The New Ordinary Shares have not been approved or disapproved by the U.S. Securities and Exchange Commission, or state securities commission in the United States or any other regulatory authority in the United States, nor have any of the foregoing authorities passed upon or endorsed the merits of the Capital Raising or the accuracy or adequacy of these terms and conditions. Any representation to the contrary is a criminal offence in the United States.
This announcement does not constitute a recommendation concerning any investor's options with respect to the Capital Raising. The price of shares and any income expected from them may go down as well as up and investors may not get back the full amount invested upon disposal of the shares. Past performance is no guide to future performance. The contents of this announcement are not to be construed as legal, business, financial or tax advice. Each investor or prospective investor should consult his, her or its own legal adviser, business adviser, financial adviser or tax adviser for legal, financial, business or tax advice.
The New Ordinary Shares to be issued or sold pursuant to the Firm Placing and Placing and Open Offer will not be admitted to trading on any stock exchange other than the London Stock Exchange.
Neither the content of the Company's website nor any website accessible by hyperlinks on the Company's website is incorporated in, or forms part of, this announcement.

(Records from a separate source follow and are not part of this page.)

(** C4.  At a tick of the tracker, with unavailability callbacks that return
    or raise instances of [Exception]: the tick returns; every address of
    the history that is not among the devices the driver reports is removed
    from the history and the other entries stay; for each such address the
    callbacks invoked with it are those registered for it, each once, in the
    order of their registration, whichever of them raised; no callback is
    invoked with another address; a callback that raised left a line in the
    log. *)
Theorem unavailable_tick (self : BluetoothManager) (scanner : HaBleakScanner) :
  BluetoothManager.scanner self = Some scanner →
  unavailable_caught self →
  let o := _async_check_unavailable self in
  let disappeared := disappeared_of scanner in
  let registered address :=
    default [] (BluetoothManager._unavailable_callbacks self !! address) in
  result o = Returns tt
  ∧ (∀ address,
       history_of (after o) !! address
       = if decide (address ∈ disappeared) then None
         else HaBleakScanner.history scanner !! address)
  ∧ (∀ address,
       address ∈ disappeared →
       called_unavailable address (trace o) = registered address)
  ∧ (∀ address,
       address ∉ disappeared → called_unavailable address (trace o) = [])
  ∧ (∀ address cb ex,
       address ∈ disappeared →
       cb ∈ registered address →
       call_unavailable cb address = Some ex →
       LoggedException "Error in unavailable callback" ∈ trace o)
  ∧ BluetoothManager._unavailable_callbacks (after o)
    = BluetoothManager._unavailable_callbacks self.
Proof.
  intros Hsc Hcaught o disappeared registered. subst o.
  rewrite (check_unavailable_run self scanner Hsc Hcaught).
  cbn [result after trace]. split_and!.
  - done.
  - intros address.
    rewrite (history_of_forgotten _ _ _ Hsc), lookup_foldr_delete.
    destruct (decide (address ∈ disappeared)) as [Hin|Hnot].
    + rewrite decide_True; [done|].
      apply elem_of_reverse. by apply elem_of_iter_set.
    + rewrite decide_False; [done|].
      intros Hin%elem_of_reverse%elem_of_iter_set. done.
  - intros address Hin.
    rewrite called_unavailable_forget by apply iter_set_NoDup.
    rewrite decide_True; [done|]. by apply elem_of_iter_set.
  - intros address Hnot.
    rewrite called_unavailable_forget by apply iter_set_NoDup.
    rewrite decide_False; [done|]. by intros ?%elem_of_iter_set.
  - intros address cb ex Hin Hcb Hcall.
    apply list_elem_of_bind. exists address.
    split; [|by apply elem_of_iter_set].
    unfold forget_events. fold (registered address).
    apply list_elem_of_bind. exists cb. split; [|done].
    unfold notify_events. rewrite Hcall. right. left.
  - destruct (iter_set (disappeared_of scanner)); [done|].
    unfold with_history. by rewrite Hsc.
Qed.

End Tracker.

(** The tick at a manager that has seen two devices, of which the driver
    still reports the second: the two callbacks of [sample_address] are
    invoked, the first of them raising, and the callback of the other address
    is not. *)
Lemma unavailable_tick_witness :
  let o := @_async_check_unavailable faulty tracking in
  result o = Returns tt
  ∧ called_unavailable sample_address (trace o) = [1%nat; 2%nat]
  ∧ called_unavailable (BLEDevice.address other_device) (trace o) = []
  ∧ history_of (after o) !! sample_address = None
  ∧ LoggedException "Error in unavailable callback" ∈ trace o.
Proof.
  intros o.
  destruct (@unavailable_tick faulty tracking
              (HaBleakScanner.mk
                 {[ sample_address := (sample_device, full_advertisement);
                    BLEDevice.address other_device
                      := (other_device, bare_advertisement) ]}
                 [other_device] (Some "active") true
                 [device_detected_of_manager] true))
    as (Hresult & Hhistory & Hcalled & Hnot & Hlogged & _).
  { reflexivity. }
  { unfold unavailable_caught. by_compute. }
  assert (sample_address
            ∈ disappeared_of
                (HaBleakScanner.mk
                   {[ sample_address := (sample_device, full_advertisement);
                      BLEDevice.address other_device
                        := (other_device, bare_advertisement) ]}
                   [other_device] (Some "active") true
                   [device_detected_of_manager] true)) as Hgone.
  { unfold disappeared_of. by_compute. }
  subst o. split_and!.
  - exact Hresult.
  - rewrite (Hcalled _ Hgone). reflexivity.
  - apply Hnot. unfold disappeared_of. by_compute.
  - rewrite Hhistory. by rewrite decide_True.
  - apply (Hlogged sample_address 1%nat (PyExc OtherException "boom") Hgone);
      [left | reflexivity].
Defined.

(** The callback [1], the first of the two of [sample_address], is
    interrupted: what it raises leaves the tick, and the callback [2] is not
    invoked. *)
Lemma an_interrupted_callback_ends_the_tick :
  ¬ @tick_isolates_any_callback_failure tick_interrupted tracking.
Proof.
  intros (Hresult & _). vm_compute in Hresult. discriminate Hresult.
Qed.

Section Unavailable.
Context `{Environment}.

Lemma track_run cb address self :
  async_track_unavailable cb address self
  = Outcome
      (BluetoothManager.with_unavailable_callbacks
         (<[address :=
              default []
                (BluetoothManager._unavailable_callbacks self !! address)
              ++ [cb]]>
            (BluetoothManager._unavailable_callbacks self))
         self)
      [] (Returns (cb, address)).
Proof. unfold async_track_unavailable. by run. Qed.

Lemma remove_unavailable_run cb address self :
  async_track_unavailable__async_remove_callback (cb, address) self
  = match BluetoothManager._unavailable_callbacks self !! address with
    | None => Outcome self [] (Raises (PyExc KeyError address))
    | Some callbacks =>
        match list_remove cb callbacks with
        | None =>
            Outcome self []
              (Raises (PyExc ValueError "list.remove(x): x not in list"))
        | Some callbacks' =>
            Outcome
              (BluetoothManager.with_unavailable_callbacks
                 (if decide (callbacks' = [])
                  then delete address
                         (BluetoothManager._unavailable_callbacks self)
                  else <[address := callbacks']>
                         (BluetoothManager._unavailable_callbacks self))
                 self)
              [] (Returns tt)
        end
    end.
Proof.
  unfold async_track_unavailable__async_remove_callback. run.
  destruct (BluetoothManager._unavailable_callbacks self !! address)
    as [callbacks|]; simpl; [|done].
  destruct (list_remove cb callbacks) as [callbacks'|]; simpl; [|done].
  destruct (decide (callbacks' = [])) as [->|Hne].
  - rewrite bool_decide_eq_true_2 by done. simpl.
    by rewrite delete_insert_eq.
  - by rewrite bool_decide_eq_false_2 by done.
Qed.

Lemma track_keeps_no_empty_list cb address self :
  no_empty_list self →
  no_empty_list (after (async_track_unavailable cb address self)).
Proof.
  intros Hinv a l. rewrite track_run. simpl.
  destruct (decide (address = a)) as [->|Hne].
  - rewrite lookup_insert_eq. intros [= <-]. by intros ?%app_nil_r_inv.
  - rewrite lookup_insert_ne by done. apply Hinv.
Qed.

Lemma remove_keeps_no_empty_list handle self :
  no_empty_list self →
  no_empty_list
    (after (async_track_unavailable__async_remove_callback handle self)).
Proof.
  intros Hinv a l. destruct handle as [cb address].
  rewrite remove_unavailable_run.
  destruct (BluetoothManager._unavailable_callbacks self !! address)
    as [callbacks|] eqn:Hcbs; simpl; [|apply Hinv].
  destruct (list_remove cb callbacks) as [callbacks'|]; simpl; [|apply Hinv].
  destruct (decide (callbacks' = [])) as [->|Hne].
  - destruct (decide (address = a)) as [->|Hne'].
    + by rewrite lookup_delete_eq.
    + rewrite lookup_delete_ne by done. apply Hinv.
  - destruct (decide (address = a)) as [->|Hne'].
    + rewrite lookup_insert_eq. by intros [= <-].
    + rewrite lookup_insert_ne by done. apply Hinv.
Qed.

(** C10.  Starting from a manager whose unavailability map has no empty
    list (the manager that [__init__] makes has an empty map), after any
    sequence of registrations and calls of the handles they returned, every
    address of the map has a callback: a registration appends the callback
    to the list of its address, and a handle removes its callback from that
    list and deletes the address when the list has become empty. *)
Theorem unavailable_lists_are_never_empty (self : BluetoothManager) :
  no_empty_list self →
  let registered := BluetoothManager._unavailable_callbacks self in
  (∀ ops handles, no_empty_list (run_unavailable_ops ops handles self))
  ∧ (∀ cb address,
       BluetoothManager._unavailable_callbacks
         (after (async_track_unavailable cb address self))
       = <[address := default [] (registered !! address) ++ [cb]]> registered)
  ∧ (∀ cb address callbacks callbacks',
       registered !! address = Some callbacks →
       list_remove cb callbacks = Some callbacks' →
       BluetoothManager._unavailable_callbacks
         (after (async_track_unavailable__async_remove_callback (cb, address)
                   self))
       = if decide (callbacks' = []) then delete address registered
         else <[address := callbacks']> registered).
Proof.
  intros Hinv registered. split_and!.
  - intros ops. revert self Hinv registered.
    induction ops as [|[cb address|n] ops IH];
      intros self Hinv registered handles; cbn [run_unavailable_ops].
    + done.
    + pose proof (track_keeps_no_empty_list cb address self Hinv) as Hinv'.
      rewrite track_run in *. cbn [result after] in *. by apply IH.
    + destruct (handles !! n) as [handle|]; [|by apply IH].
      apply IH. by apply remove_keeps_no_empty_list.
  - intros cb address. by rewrite track_run.
  - intros cb address callbacks callbacks' Hcbs Hrm.
    rewrite remove_unavailable_run. fold registered. by rewrite Hcbs, Hrm.
Qed.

Information to Distributors
Solely for the purposes of Article 9(8) of the Delegated Directive regarding the responsibilities of manufacturers under the product governance requirements contained within: (a) the "MiFID II Product Governance Requirements, and disclaiming all and any liability, whether arising in tort, contract or otherwise, which any "manufacturer" (for the purposes of the MiFID II Product Governance Requirements) may otherwise have with respect thereto, the Placing Shares have been subject to the Target Market Assessment. Notwithstanding the Target Market Assessment, distributors should note that: the price of the Placing Shares may decline and investors could lose all or part of their investment; the Placing Shares offer no guaranteed income and no capital protection; and an investment in the Placing Shares is compatible only with investors who do not need a guaranteed income or capital protection, who (either alone or in conjunction with an appropriate financial or other adviser) are capable of evaluating the merits and risks of such an investment and who have sufficient resources to be able to bear any losses that may result therefrom. The Target Market Assessment is without prejudice to the requirements of any contractual, legal or regulatory selling restrictions in relation to the Capital Raising. Furthermore, it is noted that, notwithstanding the Target Market Assessment, the Joint Bookrunners will only procure investors who meet the criteria of professional clients and eligible counterparties.
For the avoidance of doubt, the Target Market Assessment does not constitute: (a) an assessment of suitability or appropriateness for the purposes of MiFID II; or (b) a recommendation to any investor or group of investors to invest in, or purchase, or take any other action whatsoever with respect to the Placing Shares.
Each distributor is responsible for undertaking its own target market assessment in respect of the Placing Shares and determining appropriate distribution channels
Unless the context otherwise requires, all references to time are to London time.